H2ブロッカー:胃酸の分泌を抑えることにより、胃酸の逆流や痛みを和らげる消化器系疾患治療薬の一種。

痔核:肛門または直腸の内部または周囲の静脈の拡張または腫れ。

痔核摘出術:痔核を摘出するための手術。

HIDAスキャン:コレスキンチグラフィーとも呼ばれるこの検査では、ヒドロキシイミノ二酢酸(HIDA)という放射性物質が患者さんの体内に注入されます。この検査は肝臓と胆嚢の特定の疾患を診断するために行われます。

回腸:小腸の最後の部分。結腸(大腸)につながっています。

黄疸:ビリルビンという色素の濃度が異常に高い場合に発生する、皮膚や白目の黄変。これは、肝臓が正常に機能していない場合や胆管が閉塞している場合に発生することがあります。

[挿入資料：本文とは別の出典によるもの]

(* ===== verification/Adbc.v ===== *)
(** * The ADBC vocabulary

    The types of the [adbc_core] crate the program builds and takes apart:
    [Status], [Error], [OptionValue], [ArrowError], and the crate functions it
    calls.  The crate is not part of the repository: its constructors of errors
    and its formatting are the interfaces [AdbcCore] and [RustFmt], of which
    only documented behaviour is assumed. *)

From S2P Require Import Prelude.

Inductive Status : Type :=
| StatusOk | Unknown | NotImplemented | NotFound | AlreadyExists
| InvalidArguments | InvalidState | InvalidData | Integrity | Internal
| IO | Cancelled | Timeout | Unauthenticated | Unauthorized.

#[global] Instance Status_eq_decision : EqDecision Status.
Proof. solve_decision. Defined.

(** [adbc_core::error::Error]; [sqlstate] is a [[c_char; 5]] and every detail
    value a byte string. *)
Record AdbcError : Type := mkAdbcError {
  message : string;
  status : Status;
  vendor_code : Z;
  sqlstate : list Z;
  details : option (list (string * bytes))
}.

(** [adbc_core::options::OptionValue].  The enum is [non_exhaustive]: the last
    constructor stands for variants a later crate version may add. A double is
    its 64-bit IEEE pattern. *)
Inductive OptionValue : Type :=
| OptString (value : string)
| OptBytes (value : bytes)
| OptInt (value : Z)
| OptDouble (bits : Z)
| OptOther.

#[global] Instance OptionValue_eq_decision : EqDecision OptionValue.
Proof. solve_decision. Defined.

(** [arrow_schema::ArrowError]: the variants the program builds, and the rest. *)
Inductive ArrowError : Type :=
| SchemaError (text : string)
| ExternalError (error : AdbcError)
| ArrowOther (text : string).

(** [Error::with_message_and_status] sets the two fields it is named after. *)
Class AdbcCore : Type := {
  with_message_and_status : string → Status → AdbcError;
  with_message_and_status_status : ∀ m s, status (with_message_and_status m s) = s;
  with_message_and_status_message : ∀ m s, message (with_message_and_status m s) = m;
  error_from_arrow : ArrowError → AdbcError
}.

(** [format!]: [{:?}] of a string and of a duration (in nanoseconds),
    [{}] of an error of another crate. *)
Class RustFmt : Type := {
  debug_str : string → string;
  debug_duration : Z → string;
  display_arrow : ArrowError → string
}.

(** [format!("{}", n)] of an integer. *)
Definition show_int (n : Z) : string := pretty n.

#[export] Hint Rewrite @with_message_and_status_status @with_message_and_status_message
  : grainlift_simpl.

(** A concrete instance, used by the witnesses: what the crate documents. *)
Definition simple_error (m : string) (s : Status) : AdbcError :=
  mkAdbcError m s 0 [0; 0; 0; 0; 0] None.

Definition simple_core : AdbcCore := {|
  with_message_and_status := simple_error;
  with_message_and_status_status := λ m s, eq_refl;
  with_message_and_status_message := λ m s, eq_refl;
  error_from_arrow e :=
    match e with
    | SchemaError t | ArrowOther t => simple_error t Internal
    | ExternalError e => e
    end
|}.

Definition simple_fmt : RustFmt := {|
  debug_str s := "'" +:+ s +:+ "'";
  debug_duration d := show_int d +:+ "ns";
  display_arrow e :=
    match e with
    | SchemaError t | ArrowOther t => t
    | ExternalError e => message e
    end
|}.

空腸吻合器:外科的処置により腹部から空腸と呼ばれる小腸の部分に挿入される栄養チューブ。

腹腔鏡手術:小さな(通常5~10ミリ)切開を行う「低侵襲」手術です。腹腔鏡と手術器具はこの切開部分から挿入されます。外科医は腹腔鏡によって誘導され、内臓の画像をモニターに映し出します。

大腸です。小腸の最後の部分(回腸)は、大腸につながります。大腸は、食べ物の排泄物を液体から固形物へと変化させる場所です。大腸には、結腸、直腸、肛門管が含まれます。大腸の長さは成人で約1.5メートルです。

リパーゼ:膵臓で産生され、小腸に分泌される酵素で、食物から特定の脂肪の消化を助ける。

肝機能検査(LFT):肝酵素または肝血液検査としても知られ、肝臓、胆嚢、または胆管の正常な機能に影響を及ぼす状態の証拠を示すことができます。

膵炎:膵臓に発生した炎症。

非経口栄養法:静脈に留置したカテーテルを通じて栄養を直接血液中に送り込む栄養補給法。

プロトンポンプ阻害薬:胃酸の分泌を抑制する薬物。

硬化療法:化学的な刺激性の溶液を静脈に注入して硬化させる方法、または瘢痕形成を引き起こして硬化させる方法。これにより、近くの健康な血管に血流が強制的に流れ込みます。硬化療法は、痔核、食道静脈瘤、静脈瘤やクモ状静脈の治療のために行われることがあります。

セクレチン:小腸で作られるホルモンで、消化を助ける働きがある。

セクレチン刺激試験:セクレチンというホルモンに膵臓が反応する能力を測定する試験。

小腸。大腸につながる腸の最初の部分。食物の消化と胃からの栄養吸収を助け、老廃物を大腸に送り出す。3つの部分に分かれている。十二指腸(上部、胃に近い部分)、空腸(中間部分)、回腸(大腸につながる最後の部分)です。

潰瘍性大腸炎 潰瘍性大腸炎は、炎症性腸疾患(IBD)の2つの主要なタイプのうちの1つです。もうひとつはクローン病です。潰瘍性大腸炎は、大腸に炎症が起こり、内膜に潰瘍ができる長期的な疾患です。

超音波検査:高周波の音波を利用して、体内の臓器や構造物を画像化すること。

迷走神経:脳神経10とも呼ばれ、喉や声帯から気管、肺、心臓、腸管の大部分まで、体内の多くの器官の機能を調節している。また、耳、舌、喉からの感覚情報を脳に伝える。

絨毛:小腸に並ぶ毛状の構造物で、食物から栄養分を吸収する。

ゾリンジャー・エリソン症候群:ガストリノーマと呼ばれる腫瘍によって引き起こされる消化器系のまれな疾患。ガストリノーマは、多くの場合、膵臓に発生します。この腫瘍はガストリンというホルモンを分泌し、胃酸を増加させ、食道、胃、腸に重度の再発性潰瘍を引き起こします。